Да, со вчерашнего дня он взводный. В роте только один офицер остался, фельдфебели и половина сержантов полегли. Старого Ройфе ребята вытащили из пекла и отправили в госпиталь на подвернувшемся краулере. Повезло человеку, две пули в груди, ни одна сердце не задела, легко отделался. Другим не так повезло. Билла Чейза снарядом на куски разорвало, Мигеля Гарсию раздавил вражеский танк. Парень не успел отпрыгнуть в сторону. Потери жуткие, вспоминать не хочется.
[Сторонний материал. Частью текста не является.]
Section frame.
Context {ord : SetOrder}.

Lemma revise_frame b xi xj r b' : revise b xi xj = Ok (r, b') → same_frame b b'.
Proof.
  unfold revise. intros Hr.
  apply bind_Ok in Hr as (Di & _ & Hr). apply bind_Ok in Hr as (rm & _ & Hr).
  destruct rm; simplify_eq; done.
Qed.

Lemma ac2_loop_frame fuel b q r b' : ac2_loop fuel b q = Ok (r, b') → same_frame b b'.
Proof.
  revert b q. induction fuel as [|fuel IH]; intros b [|[xi xj] q] Hr; simpl in Hr;
    simplify_eq; try done.
  apply bind_Ok in Hr as ([revised b1] & Hrev & Hr).
  apply revise_frame in Hrev. destruct revised.
  - apply bind_Ok in Hr as (Di & _ & Hr). case_decide; simplify_eq; [done|].
    etrans; [done|]. by eapply IH.
  - etrans; [done|]. by eapply IH.
Qed.

Lemma ac2_frame b r b' : ac2 b = Ok (r, b') → same_frame b b'.
Proof. apply ac2_loop_frame. Qed.

Lemma forward_check_frame b var value r b' :
  forward_check b var value = Ok (r, b') → same_frame b b'.
Proof.
  unfold forward_check. intros Hr.
  apply bind_Ok in Hr as (D & _ & Hr). apply bind_Ok in Hr as ([r1 d] & _ & Hr).
  simplify_eq. done.
Qed.

Lemma infer_frame s b var value r b' :
  infer s b var value = Ok (r, b') → same_frame b b'.
Proof.
  unfold infer. intros Hr. apply bind_Ok in Hr as ([ok b1] & H1 & Hr).
  assert (same_frame b b1).
  { destruct (use_forward_checking s); [|by simplify_eq].
    apply bind_Ok in H1 as ([fc b2] & Hfc & H1). simplify_eq.
    by eapply forward_check_frame. }
  destruct (ok && use_ac2 s).
  - etrans; [done|]. by eapply ac2_frame.
  - by simplify_eq.
Qed.

Lemma assign_unassign_grid b var value b1 b2 :
  grid_get (grid b) var = Ok 0 →
  assign b var value = Ok b1 → same_frame b1 b2 → ∃ b3,
  unassign b2 var = Ok b3 ∧ same_frame b b3.
Proof.
  intros H0 Ha (Hn & Hg & Hcs). unfold assign in Ha.
  apply bind_Ok in Ha as (g1 & Hg1 & Ha). simplify_eq. simpl in *.
  unfold unassign. rewrite Hg, (grid_set_undo _ _ _ _ _ H0 Hg1). simpl.
  eexists. split; [done|]. unfold same_frame. simpl. done.
Qed.

Lemma order_domain_values_lcv_frame var b vals b' :
  grid_get (grid b) var = Ok 0 →
  order_domain_values_lcv var b = Ok (vals, b') → same_frame b b'.
Proof.
  unfold order_domain_values_lcv. intros H0 Hr.
  apply bind_Ok in Hr as (D & _ & Hr). apply bind_Ok in Hr as ([counts b1] & Hf & Hr).
  simplify_eq.
  apply (foldM_inv (λ st, same_frame b st.2)) in Hf; [done| |done].
  intros [cnt bi] value [cnt' bi'] _ Hbi Hstep. simpl in *.
  apply bind_Ok in Hstep as (b1 & Ha & Hstep).
  apply bind_Ok in Hstep as (c & _ & Hstep).
  apply bind_Ok in Hstep as (b2 & Hu & Hstep). simplify_eq.
  destruct Hbi as (Hn & Hg & Hcs).
  destruct (assign_unassign_grid bi var value b1 b1) as (b3 & Hu' & Hfr);
    [by rewrite Hg|done|done|].
  rewrite Hu in Hu'. simplify_eq. etrans; [|done]. done.
Qed.

Lemma get_unassigned_variables_Ok b l :
  get_unassigned_variables b = Ok l →
  ∀ v, v ∈ l ↔ in_board (board_size b) v ∧ grid_get (grid b) v = Ok 0.
Proof.
  intros Hl v. rewrite (filterM_Ok _ _ _ Hl), elem_of_all_cells.
  split; intros [Hv Hg]; (split; [done|]).
  - apply bind_Ok in Hg as (x & Hx & Hg). simplify_eq.
    by apply bool_decide_eq_true_1 in Hg as ->.
  - by rewrite Hg.
Qed.

Lemma select_unassigned_variable_mrv_Ok b var :
  select_unassigned_variable_mrv b = Ok (Some var) →
  ∃ l, get_unassigned_variables b = Ok l ∧ var ∈ l.
Proof.
  unfold select_unassigned_variable_mrv. intros Hr.
  apply bind_Ok in Hr as (l & Hl & Hr). exists l. split; [done|].
  apply bind_Ok in Hr as ([m best] & Hf & Hr). simplify_eq.
  assert (Hinv : ∀ v, (m, Some var).2 = Some v → v ∈ l); [|by apply Hinv].
  eapply (foldM_inv (λ st, ∀ v, st.2 = Some v → v ∈ l)); [| |exact Hf].
  - intros [m0 b0] x [m1 b1] Hx Hst Hstep. simpl in *.
    apply bind_Ok in Hstep as (D & _ & Hstep).
    destruct m0; [case_decide|]; simplify_eq; try done; by intros ? [= <-].
  - done.
Qed.

Lemma try_values_failure_frame (rec : CSPSolver → res (bool * CSPSolver)) var vals s s' :
  (∀ s1 s2, rec s1 = Ok (false, s2) → same_frame (board s1) (board s2)) →
  grid_get (grid (board s)) var = Ok 0 →
  try_values rec var vals s = Ok (false, s') → same_frame (board s) (board s').
Proof.
  intros Hrec. revert s. induction vals as [|value rest IH]; intros s H0 Hr; simpl in Hr.
  - by simplify_eq.
  - apply bind_Ok in Hr as (x & _ & Hr). apply bind_Ok in Hr as (b1 & Ha & Hr).
    apply bind_Ok in Hr as (consistent & _ & Hr).
    apply bind_Ok in Hr as ([found s1] & Hstep & Hr).
    assert (found = false ∧ same_frame b1 (board s1)) as [-> Hfr].
    { destruct found.
      { exfalso. simplify_eq. }
      split; [done|]. destruct consistent; [|by simplify_eq].
      apply bind_Ok in Hstep as ([ok b2] & Hinf & Hstep).
      apply infer_frame in Hinf. destruct ok; [|by simplify_eq].
      apply Hrec in Hstep. etrans; [done|]. done. }
    apply bind_Ok in Hr as (b3 & Hu & Hr).
    destruct (assign_unassign_grid _ _ _ _ _ H0 Ha Hfr) as (b3' & Hu' & Hfr3).
    rewrite Hu in Hu'. simplify_eq.
    apply IH in Hr.
    + etrans; [|done]. done.
    + simpl. destruct Hfr3 as (? & -> & ?). done.
Qed.

Lemma backtracking_search_failure_frame fuel s s' :
  _backtracking_search fuel s = Ok (false, s') → same_frame (board s) (board s').
Proof.
  revert s s'. induction fuel as [|fuel IH]; intros s s' Hr; simpl in Hr; [done|].
  apply bind_Ok in Hr as (l & Hl & Hr). destruct l as [|first l]; [by simplify_eq|].
  apply bind_Ok in Hr as (sel & Hsel & Hr). destruct sel as [var|]; [|done].
  assert (Hvar : grid_get (grid (board s)) var = Ok 0).
  { destruct (use_mrv s).
    - apply select_unassigned_variable_mrv_Ok in Hsel as (l' & Hl' & Hv).
      by apply (get_unassigned_variables_Ok _ _ Hl') in Hv as [_ ?].
    - simplify_eq. apply (get_unassigned_variables_Ok _ _ Hl). by left. }
  apply bind_Ok in Hr as ([vals b] & Hvals & Hr).
  assert (Hfr : same_frame (board s) b).
  { destruct (use_lcv s).
    - by eapply order_domain_values_lcv_frame.
    - apply bind_Ok in Hvals as (D & _ & Hvals). by simplify_eq. }
  apply try_values_failure_frame in Hr; [| apply IH |].
  - etrans; [done|]. done.
  - simpl. destruct Hfr as (_ & -> & _). done.
Qed.

(** C10. A failed search restores the grid: whenever the recursive search
    returns failure, the grid is the one the call was entered with; and when
    [solve] returns failure, the final grid is the initial clue grid. Both
    hold at every recursion depth. *)
Theorem failed_search_restores_grid (fuel : nat) (s s' : CSPSolver) :
  _backtracking_search fuel s = Ok (false, s') ∨ solve_fuel fuel s = Ok (false, s') →
  grid (board s') = grid (board s).
Proof.
  intros [Hr|Hr].
  - by apply backtracking_search_failure_frame in Hr as (_ & ? & _).
  - unfold solve_fuel in Hr. cbn [use_ac2 board] in Hr. destruct (use_ac2 s).
    + apply bind_Ok in Hr as ([ok b] & Hac & Hr).
      apply ac2_frame in Hac as (_ & Hg & _). destruct ok.
      * apply backtracking_search_failure_frame in Hr as (_ & Hg' & _).
        cbn [with_board board] in Hg'. congruence.
      * by simplify_eq.
    + by apply backtracking_search_failure_frame in Hr as (_ & ? & _).
Qed.

End frame.

(** ** The consistency check *)

Lemma op_holds_spec op a c : op_holds op a c = true ↔ op_rel op a c.
Proof. destruct op; simpl; by rewrite bool_decide_eq_true. Qed.

Lemma same_line_spec v w : same_line v w = true ↔ shares_line v w.
Proof.
  unfold same_line, shares_line.
  rewrite orb_true_iff, !bool_decide_eq_true. done.
Qed.

Lemma anyM_pure {A} (p : A → res bool) (q : A → bool) l :
  (∀ x, x ∈ l → p x = Ok (q x)) → anyM p l = Ok (existsb q l).
Proof.
  induction l as [|y l IH]; simpl; intros Hp; [done|].
  rewrite (Hp y) by by left. simpl. destruct (q y); [done|].
  apply IH. intros; apply Hp; by right.
Qed.

Lemma filterM_pure {A} (p : A → res bool) (P : A → Prop) `{!∀ x, Decision (P x)} l :
  (∀ x, x ∈ l → p x = Ok (bool_decide (P x))) → filterM p l = Ok (filter P l).
Proof.
  induction l as [|y l IH]; simpl; intros Hp; [done|].
  rewrite (Hp y) by by left. simpl.
  rewrite IH by (intros; apply Hp; by right). simpl.
  rewrite filter_cons. by case_bool_decide; case_decide.
Qed.

Lemma existsb_false {A} (q : A → bool) l :
  existsb q l = false ↔ ∀ x, x ∈ l → q x = false.
Proof.
  induction l as [|y l IH]; simpl.
  - split; [set_solver|done].
  - rewrite orb_false_iff, IH. split.
    + intros [??] x [->|?]%elem_of_cons; eauto.
    + intros Hq. split; [apply Hq; by left|]. intros; apply Hq; by right.
Qed.

Section consistency.
Context (b : FutoshikiBoard).
Let n := board_size b.
Let g := grid b.
Let cs := inequality_constraints b.
Context (Hshape : grid_shape n g).
Context (Hcs : ∀ a c op, (a, c, op) ∈ cs → in_board n a ∧ in_board n c).

Lemma ineq_violated_pure var value k :
  k ∈ cs → ineq_violated g var value k = Ok (violates g var value k).
Proof.
  destruct k as [[v1 v2] op]. intros [H1 H2]%Hcs. unfold ineq_violated, violates.
  rewrite (grid_get_in_board n g v1), (grid_get_in_board n g v2) by done. done.
Qed.

Lemma get_unassigned_variables_wf :
  get_unassigned_variables b = Ok (filter (λ v, cell_value g v = 0) (all_cells n)).
Proof.
  unfold get_unassigned_variables. apply filterM_pure.
  intros v Hv%elem_of_all_cells. by rewrite (grid_get_in_board n).
Qed.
Приподняв голову, Джеймс бросил взгляд на спящую Марию. Судя по датчикам, все с ней нормально. Пусть спит, бедняжка. Чудом уцелела. Лаумер сам не знал, что его заставило позавчера сбить с ног пробегавшего мимо капрала из соседнего отделения. Как оказалось вовремя – ударивший в десятке шагов снаряд оставил после себя здоровенную воронку, а Джеймса и Марию только слегка оглушило и засыпало комьями земли. Повезло девчонке.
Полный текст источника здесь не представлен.